Exercise: Among the records below, find the line that has "ai_ingress_backoff : forall"; from there, give the lines again exactly, and stop after the line that has "dk_files disk = ∅".

Source information:
(* ===== verification/ReconcilerInv.v ===== *)
(** * Invariants of the node agent's reconciler

    What every operation of [Reconciler] keeps true, for any host: the tables in
    memory are the ones a restart loads from the disk, each jail's epair ordinal
    is its own, every desired jail passed validation, and each cooldown is one
    the backoff discipline produces.  Host calls may fail in any way. *)

From S2P Require Import Prelude RustStr Float64 Ipnet Spec Codecs Registry Wire Backoff.
From S2P Require Import AgentHost Store Ingress Reconciler.

Open Scope keel_scope.

Section reconciler_inv.
Context {HO : HashOrder} {I : Ipnet} {YJR : SerdeYaml JailRecord} {YIR : SerdeYaml IngressRecord}.
Context {J Zf Nt M A D X : Type}.
Context {HJ : JailRuntime J} {HZ : ZfsManager Zf} {HN : NetManager Nt} {HM : MountManager M}
        {HA : AcmeClient A D} {HX : NginxController X}.

Notation RC := (@RC J Zf Nt M A D X).
Notation aop := (@op J Zf Nt M A D X).
Implicit Types s : RC.

(** ** The desired state, and calls that leave it alone *)

Definition desired s :=
  (rc_disk s, rc_ingress_disk s, rc_records s, rc_backoff s, rc_next_epair_ordinal s,
   rc_ingress_records s, rc_ingress_backoff s).

Definition same_desired s s' : Prop := desired s = desired s'.
#[global] Instance same_desired_preorder : PreOrder same_desired.
Proof. split; [intros s; done|intros s1 s2 s3; unfold same_desired; congruence]. Qed.

Lemma on_jails_same {T} (f : J -> result JailError T * J) : preserves same_desired (on_jails f).
Proof. intros s r s'. unfold on_jails. destruct (f _). by intros [= <- <-]. Qed.
Lemma on_zfs_same {T} (f : Zf -> result ZfsError T * Zf) : preserves same_desired (on_zfs f).
Proof. intros s r s'. unfold on_zfs. destruct (f _). by intros [= <- <-]. Qed.
Lemma on_net_same {T} (f : Nt -> result NetError T * Nt) : preserves same_desired (on_net f).
Proof. intros s r s'. unfold on_net. destruct (f _). by intros [= <- <-]. Qed.
Lemma on_net_comp_same {T} (f : Nt -> comp (result NetError T * Nt)) :
  preserves same_desired (on_net_comp f).
Proof. intros s r s'. unfold on_net_comp. destruct (f _) as [[]|]; [|done]. by intros [= <- <-]. Qed.
Lemma on_mounts_same {T} (f : M -> result MountError T * M) : preserves same_desired (on_mounts f).
Proof. intros s r s'. unfold on_mounts. destruct (f _). by intros [= <- <-]. Qed.
Lemma asks_preserves {T} (R : relation RC) `{!PreOrder R} (f : RC -> result ReconcileError T) :
  preserves R (asks f).
Proof. by intros s r s' [= <- <-]. Qed.
Lemma spec_check_preserves {T} (R : relation RC) `{!PreOrder R} (x : result SpecError T) :
  preserves R (spec_check x).
Proof. by intros s r s' [= <- <-]. Qed.
Hint Resolve on_jails_same on_zfs_same on_net_same on_net_comp_same on_mounts_same
  asks_preserves spec_check_preserves : keel.

Lemma configure_same name record : preserves same_desired (configure_networking_and_limits name record).
Proof. unfold configure_networking_and_limits. preserves_auto. Qed.
Lemma provision_volume_same rootfs v : preserves same_desired (provision_volume rootfs v).
Proof. unfold provision_volume. preserves_auto. Qed.
Hint Resolve configure_same provision_volume_same : keel.

Lemma provision_same name record : preserves same_desired (provision name record).
Proof. unfold provision. preserves_auto. Qed.
Lemma restart_same name record : preserves same_desired (restart name record).
Proof. unfold restart. preserves_auto. Qed.
Lemma rollback_provision_same name record : preserves same_desired (rollback_provision name record).
Proof. unfold rollback_provision. preserves_auto. Qed.
Hint Resolve provision_same restart_same rollback_provision_same : keel.

(** ** The invariant *)

Definition jail_valid (spec : JailSpec) : Prop :=
  validate_name (meta_name (js_metadata spec)) = Ok tt /\
  validate_address (net_address (sp_network (js_spec spec))) = Ok tt /\
  is_ok (parse_cpu_cores (res_cpu (sp_resources (js_spec spec)))) = true /\
  is_ok (parse_memory_bytes (res_memory (sp_resources (js_spec spec)))) = true.

Record agent_inv s : Prop := {
  ai_disk : disk_holds jr_name (rc_disk s) (rc_records s);
  ai_ingress_disk : disk_holds ir_name (rc_ingress_disk s) (rc_ingress_records s);
  ai_valid : forall name r, rc_records s !! name = Some r -> jail_valid (jr_spec r);
  ai_ordinal : forall name r, rc_records s !! name = Some r ->
    (jr_epair_ordinal r < rc_next_epair_ordinal s)%N;
  ai_inj : forall n1 n2 r1 r2, rc_records s !! n1 = Some r1 -> rc_records s !! n2 = Some r2 ->
    jr_epair_ordinal r1 = jr_epair_ordinal r2 -> n1 = n2;
  ai_next : (1 <= rc_next_epair_ordinal s <= u32_max)%N;
  ai_backoff : forall name b, rc_backoff s !! name = Some b ->
    backoff_inv b /\ is_Some (rc_records s !! name);
  ai_ingress_backoff : forall name b, rc_ingress_backoff s !! name = Some b ->
    backoff_inv b /\ is_Some (rc_ingress_records s !! name)
}.

Lemma empty_inv jails zfs net mounts pool disk ingress_disk cert_disk acme dns nginx vips :
  dk_files disk = ∅ -> dk_files ingress_disk = ∅ ->
  agent_inv (mkReconciler jails zfs net mounts pool disk ingress_disk cert_disk ∅ ∅ 1 ∅ ∅ acme dns
               nginx vips : RC).
Proof.
  intros Ed Edi. split; cbn; try (intros; simplify_map_eq; fail); try done;
    by apply disk_holds_empty.
Qed.

(** Operations that keep it, on any outcome. *)
Definition keeps_inv s s' : Prop := agent_inv s -> agent_inv s'.
#[global] Instance keeps_inv_preorder : PreOrder keeps_inv.
Proof. split; [intros s; unfold keeps_inv; auto|intros s1 s2 s3; unfold keeps_inv; auto]. Qed.

Lemma same_desired_keeps s s' : same_desired s s' -> keeps_inv s s'.
Proof.
  unfold same_desired, desired. intros [= E1 E2 E3 E4 E5 E6 E7] [K1 K2 K3 K4 K5 K6 K7 K8].
  split; rewrite <- ?E1, <- ?E2, <- ?E3, <- ?E4, <- ?E5, <- ?E6, <- ?E7; done.
Qed.

Lemma preserves_same_keeps {T} (m : op T) : preserves same_desired m -> preserves keeps_inv m.
Proof. intros Hm s r s' E. apply same_desired_keeps. by eapply Hm. Qed.

Lemma backoff_inv_arm name now (m : gmap string BackoffState) :
  (forall b, m !! name = Some b -> backoff_inv b) ->
  can_retry (default backoff_new (m !! name)) now = true ->
  backoff_inv (record_attempt (default backoff_new (m !! name)) now).
Proof.
  intros Hm Hr. apply record_attempt_inv; [|done].
  destruct (m !! name) as [b|]; [by apply Hm|by left].
Qed.

(** Replacing or adding the record of a name by one with its own ordinal. *)
Lemma agent_inv_insert s d name record :
  agent_inv s -> jr_name record = name -> jail_valid (jr_spec record) ->
  disk_holds jr_name d (<[name := record]> (rc_records s)) ->
  (jr_epair_ordinal record < rc_next_epair_ordinal s)%N ->
  (forall n r, n <> name -> rc_records s !! n = Some r ->
     jr_epair_ordinal r <> jr_epair_ordinal record) ->
  agent_inv (insert_record record name (set_disk d s)).
Proof.
  intros [K1 K2 K3 K4 K5 K6 K7 K8] Hname Hv Hd Ho Hfresh. split; try done; cbn.
  - intros n r [[<- <-]|[_ Hr]]%lookup_insert_Some; eauto.
  - intros n r [[<- <-]|[_ Hr]]%lookup_insert_Some; eauto.
  - intros n1 n2 r1 r2 [[<- <-]|[Hn1 Hr1]]%lookup_insert_Some
      [[<- <-]|[Hn2 Hr2]]%lookup_insert_Some E; [done| | |by eapply K5].
    + by destruct (Hfresh n2 r2).
    + by destruct (Hfresh n1 r1).
  - intros n b Hb. destruct (K7 n b Hb) as [? Hr]. split; [done|].
    destruct (decide (name = n)) as [->|]; [by rewrite lookup_insert_eq|by rewrite lookup_insert_ne].
Qed.

Lemma agent_inv_set_disk s d :
  agent_inv s -> disk_holds jr_name d (rc_records s) -> agent_inv (set_disk d s).
Proof. intros [] Hd. by split. Qed.

Lemma agent_inv_set_ingress_disk s d :
  agent_inv s -> disk_holds ir_name d (rc_ingress_records s) -> agent_inv (set_ingress_disk d s).
Proof. intros [] Hd. by split. Qed.

Lemma agent_inv_next s n :
  agent_inv s -> (rc_next_epair_ordinal s <= n <= u32_max)%N -> agent_inv (set_next_epair_ordinal n s).
Proof. intros [] Hn. split; try done; cbn; [|lia]. intros name r Hr. specialize (ai_ordinal0 name r Hr); lia. Qed.

Lemma name_nonempty name : validate_name name = Ok tt -> name <> EmptyString.
Proof. by intros H%validate_name_Ok ->. Qed.

(** ** Jails *)

Lemma bind_ok_unit {T B} (x : result SpecError T) (k : T -> op B) s :
  (v <-! spec_check x ;; k v) s =
    match x with Ok v => k v s | Err e => Val (Err (InvalidSpec e), s) end.
Proof. by destruct x. Qed.

(** [save] then insert in memory, or neither. *)
Lemma persist_keeps record name s r s' :
  agent_inv s -> jr_name record = name -> jail_valid (jr_spec record) -> repr record ->
  (jr_epair_ordinal record < rc_next_epair_ordinal s)%N ->
  (forall n x, n <> name -> rc_records s !! n = Some x ->
     jr_epair_ordinal x <> jr_epair_ordinal record) ->
  (on_disk (save_jail record) ;;! st_modify (insert_record record name)) s = Val (r, s') ->
  agent_inv s'.
Proof.
  intros Hs Hname Hv Hrep Ho Hf. unfold st_bind, on_disk.
  destruct (save_jail record (rc_disk s)) as [res d] eqn:E.
  assert (name <> EmptyString) by (rewrite <-Hname; apply name_nonempty, Hv).
  apply (save_spec jr_name STATE_DIR _ (rc_records s)) in E as [Hd _];
    [|apply Hs|done|by rewrite Hname].
  destruct res as [[]|e]; cbn in *; intros [= <- <-].
  - rewrite Hname in Hd. by apply agent_inv_insert.
  - by apply agent_inv_set_disk.
Qed.

(** The ordinal of an applied jail and the counter after it. *)
Definition ordinal_for (spec : JailSpec) s (o next : N) : Prop :=
  match rc_records s !! meta_name (js_metadata spec) with
  | Some existing =>
      o = jr_epair_ordinal existing /\ next = rc_next_epair_ordinal s /\
      validate_transition (jr_spec existing) spec = Ok tt
  | None => o = rc_next_epair_ordinal s /\ next = (o + 1)%N /\ (next <= u32_max)%N
  end.

(** [apply] on a spec that passes: the record is saved and then inserted. *)
Lemma apply_outcome spec s :
  apply spec s = Panic /\ rc_records s !! meta_name (js_metadata spec) = None /\
    (u32_max <= rc_next_epair_ordinal s)%N \/
  (exists e, apply spec s = Val (Err (InvalidSpec e), s)) \/
  jail_valid spec /\ exists o next, ordinal_for spec s o next /\
    apply spec s =
      (on_disk (save_jail (mkJailRecord spec o)) ;;!
       st_modify (insert_record (mkJailRecord spec o) (meta_name (js_metadata spec))))
        (set_next_epair_ordinal next s).
Proof.
  unfold apply, jail_valid. rewrite !bind_ok_unit.
  destruct (validate_name _) as [[]|] eqn:Ev1; [|right; left; eauto].
  destruct (validate_address _) as [[]|] eqn:Ev2; [|right; left; eauto].
  destruct (parse_cpu_cores _) eqn:Ev3; [|right; left; eauto].
  destruct (parse_memory_bytes _) eqn:Ev4; [|right; left; eauto].
  unfold st_bind, st_get, ordinal_for. destruct (rc_records s !! _) as [existing|].
  - unfold spec_check, st_lift. destruct (validate_transition _ _) as [[]|];
      [|right; left; cbn; eauto]. right; right. split; [done|].
    exists (jr_epair_ordinal existing), (rc_next_epair_ordinal s). split; [done|]. by destruct s.
  - unfold take_ordinal, add_u32. destruct (_ <=? u32_max)%N eqn:El; bool_to_prop.
    + right; right. split; [done|]. exists (rc_next_epair_ordinal s), (rc_next_epair_ordinal s + 1)%N.
      done.
    + left. split; [done|]. split; [done|]. lia.
Qed.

Answer to this problem:
  ai_ingress_backoff : forall name b, rc_ingress_backoff s !! name = Some b ->
    backoff_inv b /\ is_Some (rc_ingress_records s !! name)
}.

Lemma empty_inv jails zfs net mounts pool disk ingress_disk cert_disk acme dns nginx vips :
  dk_files disk = ∅ -> dk_files ingress_disk = ∅ ->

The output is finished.